• _WHAT THIS TASK INVOLVES_:
Take every line containing "assert" out of the records.

Saved entries
###
(** Roles whose row has not been visited: the recursion only goes through
    them. *)
Definition unvisited (acc : list Z) : nat :=
  length (where_ (λ r, negb (in_list (role_ID r) acc)) (rows (roles d))).

Lemma where_length_le {A} (p q : A → bool) (l : list A) :
  (∀ x, p x = true → q x = true) → (length (where_ p l) ≤ length (where_ q l))%nat.
Proof.
  intros Hpq. unfold where_. induction l as [|x l IH]; [done|].
  rewrite !filter_cons. specialize (Hpq x). repeat case_decide; simpl; try lia. tauto.
Qed.

Lemma where_length_lt {A} (p q : A → bool) (l : list A) x :
  (∀ y, p y = true → q y = true) → x ∈ l → q x = true → p x = false →
  (length (where_ p l) < length (where_ q l))%nat.
Proof.
  intros Hpq Hin Hq Hp. induction l as [|y l IH]; [by apply not_elem_of_nil in Hin|].
  pose proof (where_length_le p q l Hpq) as Hle. unfold where_ in *. rewrite !filter_cons.
  apply elem_of_cons in Hin as [->|Hin].
  - rewrite decide_False, decide_True by congruence. simpl. lia.
  - specialize (IH Hin). specialize (Hpq y). repeat case_decide; simpl; try lia. tauto.
Qed.

Lemma unvisited_mono acc acc' : acc ⊆ acc' → (unvisited acc' ≤ unvisited acc)%nat.
Proof.
  intros Hsub. apply where_length_le. intros r. rewrite !negb_true_iff.
  intros H1. apply not_true_iff_false in H1. apply not_true_iff_false.
  rewrite in_list_true in *. auto.
Qed.

Lemma unvisited_visit acc id p :
  id ∉ acc → parent d id p → (unvisited (acc ++ [id]) < unvisited acc)%nat.
Proof.
  intros Hid (_ & r & Hr & Hrid & _). apply where_length_lt with r; [|done|..].
  - intros y. rewrite !negb_true_iff. intros H1. apply not_true_iff_false in H1.
    apply not_true_iff_false. rewrite in_list_true in *. set_solver.
  - rewrite negb_true_iff. apply not_true_iff_false. rewrite in_list_true. by rewrite Hrid.
  - rewrite negb_false_iff, in_list_true. set_solver.
Qed.

(** The result of a walk from [ids] with [acc] already visited; [full] says
    that no call failed. *)
Record walked (full : Prop) (ids acc acc' : list Z) : Prop := {
  walked_extends : acc `prefix_of` acc';
  walked_nodup : NoDup acc → NoDup acc';
  walked_starts : ids ⊆ acc';
  walked_sound : ∀ x, x ∈ acc' → x ∈ acc ∨ inherited d ids x;
  walked_closed : full → ∀ x p, x ∈ acc' → x ∉ acc → parent d x p → p ∈ acc';
}.

Lemma inherited_mono ids ids' x : ids ⊆ ids' → inherited d ids x → inherited d ids' x.
Proof. intros Hsub (r0 & Hr0 & Hr). exists r0. split; [by apply Hsub|done]. Qed.

Lemma walked_nil full acc : walked full [] acc acc.
Proof. constructor; try done; [set_solver|auto]. Qed.

Lemma walked_skip full id ids acc acc' :
  id ∈ acc → walked full ids acc acc' → walked full (id :: ids) acc acc'.
Proof.
  intros Hid [Hpre Hnd Hst Hso Hcl]. constructor; try done.
  - assert (acc ⊆ acc') as Hs by (intros x Hx; by eapply elem_of_prefix).
    intros x [->|Hx]%elem_of_cons; [by apply Hs|by apply Hst].
  - intros x [Hx|Hx]%Hso; [by left|right]. eapply inherited_mono; [|done]. set_solver.
Qed.

Lemma walked_visit (full : Prop) id ids ps acc acc1 acc2 :
  id ∉ acc → (∀ p, p ∈ ps → parent d id p) → (full → ∀ p, parent d id p → p ∈ ps) →
  walked full ps (acc ++ [id]) acc1 → walked full ids acc1 acc2 →
  walked full (id :: ids) acc acc2.
Proof.
  intros Hid Hps Hall [Hpre1 Hnd1 Hst1 Hso1 Hcl1] [Hpre2 Hnd2 Hst2 Hso2 Hcl2].
  assert (acc1 ⊆ acc2) as H12 by (intros x Hx; by eapply elem_of_prefix).
  assert (acc ++ [id] ⊆ acc1) as H01 by (intros x Hx; by eapply elem_of_prefix).
  constructor.
  - etrans; [|done]. etrans; [by apply prefix_app_r|done].
  - intros Hnd. apply Hnd2, Hnd1, NoDup_app. split_and!; [done|set_solver|apply NoDup_singleton].
  - set_solver.
  - intros x [Hx|Hx]%Hso2.
    + apply Hso1 in Hx as [Hx|(p & Hp & Hr)].
      * apply elem_of_app in Hx as [?| ->%list_elem_of_singleton]; [by left|right].
        exists id. split; [by left|done].
      * right. exists id. split; [by left|]. eapply rtc_l; [by apply Hps|done].
    + right. eapply inherited_mono; [|done]. set_solver.
  - intros Hf x p Hx Hn Hp. destruct (decide (x ∈ acc1)) as [H1|H1]; [|by eapply Hcl2].
    apply H12. destruct (decide (x = id)) as [->|Hne].
    + apply Hst1. by apply Hall.
    + eapply Hcl1; [done..| |done]. rewrite elem_of_app, list_elem_of_singleton. naive_solver.
Qed.

Lemma getParentRoleIDs_run id fs :
  ∃ ps fs', getParentRoleIDs id d fs = (ps, (d, fs')) ∧ (∀ p, p ∈ ps → parent d id p) ∧
            (fs = [] → fs' = [] ∧ ∀ p, parent d id p → p ∈ ps).
Proof.
  assert (∀ p, p ∈ parent_ids id d ↔ parent d id p) as Hp by apply elem_of_parent_ids.
  unfold getParentRoleIDs, query. rewrite run_bind. unfold call. destruct fs as [|[] fs]; simpl.
  - exists (parent_ids id d), []. split_and!; [done|apply Hp|]. split; [done|apply Hp].
  - exists (parent_ids id d), fs. split_and!; [done|apply Hp|done].
  - exists [], fs. split_and!; [done| |done]. by intros p ?%not_elem_of_nil.
  - exists [], fs. split_and!; [done| |done]. by intros p ?%not_elem_of_nil.
Qed.

Lemma walk_spec fuel ids acc fs :
  (unvisited acc ≤ fuel)%nat →
  ∃ acc' fs', walk fuel ids acc d fs = (Some acc', (d, fs')) ∧
              (fs = [] → fs' = []) ∧ walked (fs = []) ids acc acc'.
Proof.
  revert ids acc fs. induction fuel as [|fuel IHfuel];
    (induction ids as [|id ids IHids]; intros acc fs Hfuel;
     [exists acc, fs; split_and!; [done|done|apply walked_nil]|]);
    simpl; destruct (in_list id acc) eqn:Hid.
  1,3: apply in_list_true in Hid; destruct (IHids acc fs Hfuel) as (acc' & fs' & Heq & Hnil & Hw);
       exists acc', fs'; split_and!; [done|done|by apply walked_skip].
  all: apply not_true_iff_false in Hid; rewrite in_list_true in Hid;
    rewrite run_bind; destruct (getParentRoleIDs_run id fs) as (ps & fs1 & -> & Hps & Hfull);
    rewrite run_bind.
  - destruct ps as [|p ps].
    2:{ pose proof (unvisited_visit acc id p Hid (Hps p ltac:(by left))). lia. }
    pose proof (unvisited_mono acc (acc ++ [id]) ltac:(set_solver)) as Hmono.
    destruct (IHids (acc ++ [id]) fs1 ltac:(lia)) as (acc2 & fs2 & Heq & Hnil & Hw2).
    exists acc2, fs2. split_and!; [done|naive_solver|].
    apply (walked_visit (fs = []) id ids [] acc (acc ++ [id])); try done; [naive_solver|apply walked_nil|].
    destruct Hw2. constructor; try done. intros ->. naive_solver.
  - assert (∃ acc1 fs1', (match ps with
                          | [] => mret (Some (acc ++ [id]))
                          | _ => walk fuel ps (acc ++ [id])
                          end) d fs1 = (Some acc1, (d, fs1')) ∧
              (fs1 = [] → fs1' = []) ∧ walked (fs1 = []) ps (acc ++ [id]) acc1)
      as (acc1 & fs1' & -> & Hnil1 & Hw1).
    { destruct ps as [|p ps].
      - exists (acc ++ [id]), fs1. split_and!; [done|done|apply walked_nil].
      - apply IHfuel. pose proof (unvisited_visit acc id p Hid (Hps p ltac:(by left))). lia. }
    assert (acc ++ [id] ⊆ acc1) as Hsub
      by (intros x Hx; eapply elem_of_prefix; [done|apply (walked_extends _ _ _ _ Hw1)]).
    pose proof (unvisited_mono acc acc1 ltac:(set_solver)) as Hmono.
    destruct (IHids acc1 fs1' ltac:(lia)) as (acc2 & fs2 & Heq & Hnil2 & Hw2).
    exists acc2, fs2. split_and!; [done|naive_solver|].
    apply (walked_visit (fs = []) id ids ps acc acc1); try done; [naive_solver| |].
    + destruct Hw1. constructor; try done. intros ->. naive_solver.
    + destruct Hw2. constructor; try done. intros ->. naive_solver.
Qed.
End inheritance.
###
• _RESULT FOR THIS TASK_:
  - assert (acc ⊆ acc') as Hs by (intros x Hx; by eapply elem_of_prefix).
  assert (acc1 ⊆ acc2) as H12 by (intros x Hx; by eapply elem_of_prefix).
  assert (acc ++ [id] ⊆ acc1) as H01 by (intros x Hx; by eapply elem_of_prefix).
  assert (∀ p, p ∈ parent_ids id d ↔ parent d id p) as Hp by apply elem_of_parent_ids.
  - assert (∃ acc1 fs1', (match ps with
    assert (acc ++ [id] ⊆ acc1) as Hsub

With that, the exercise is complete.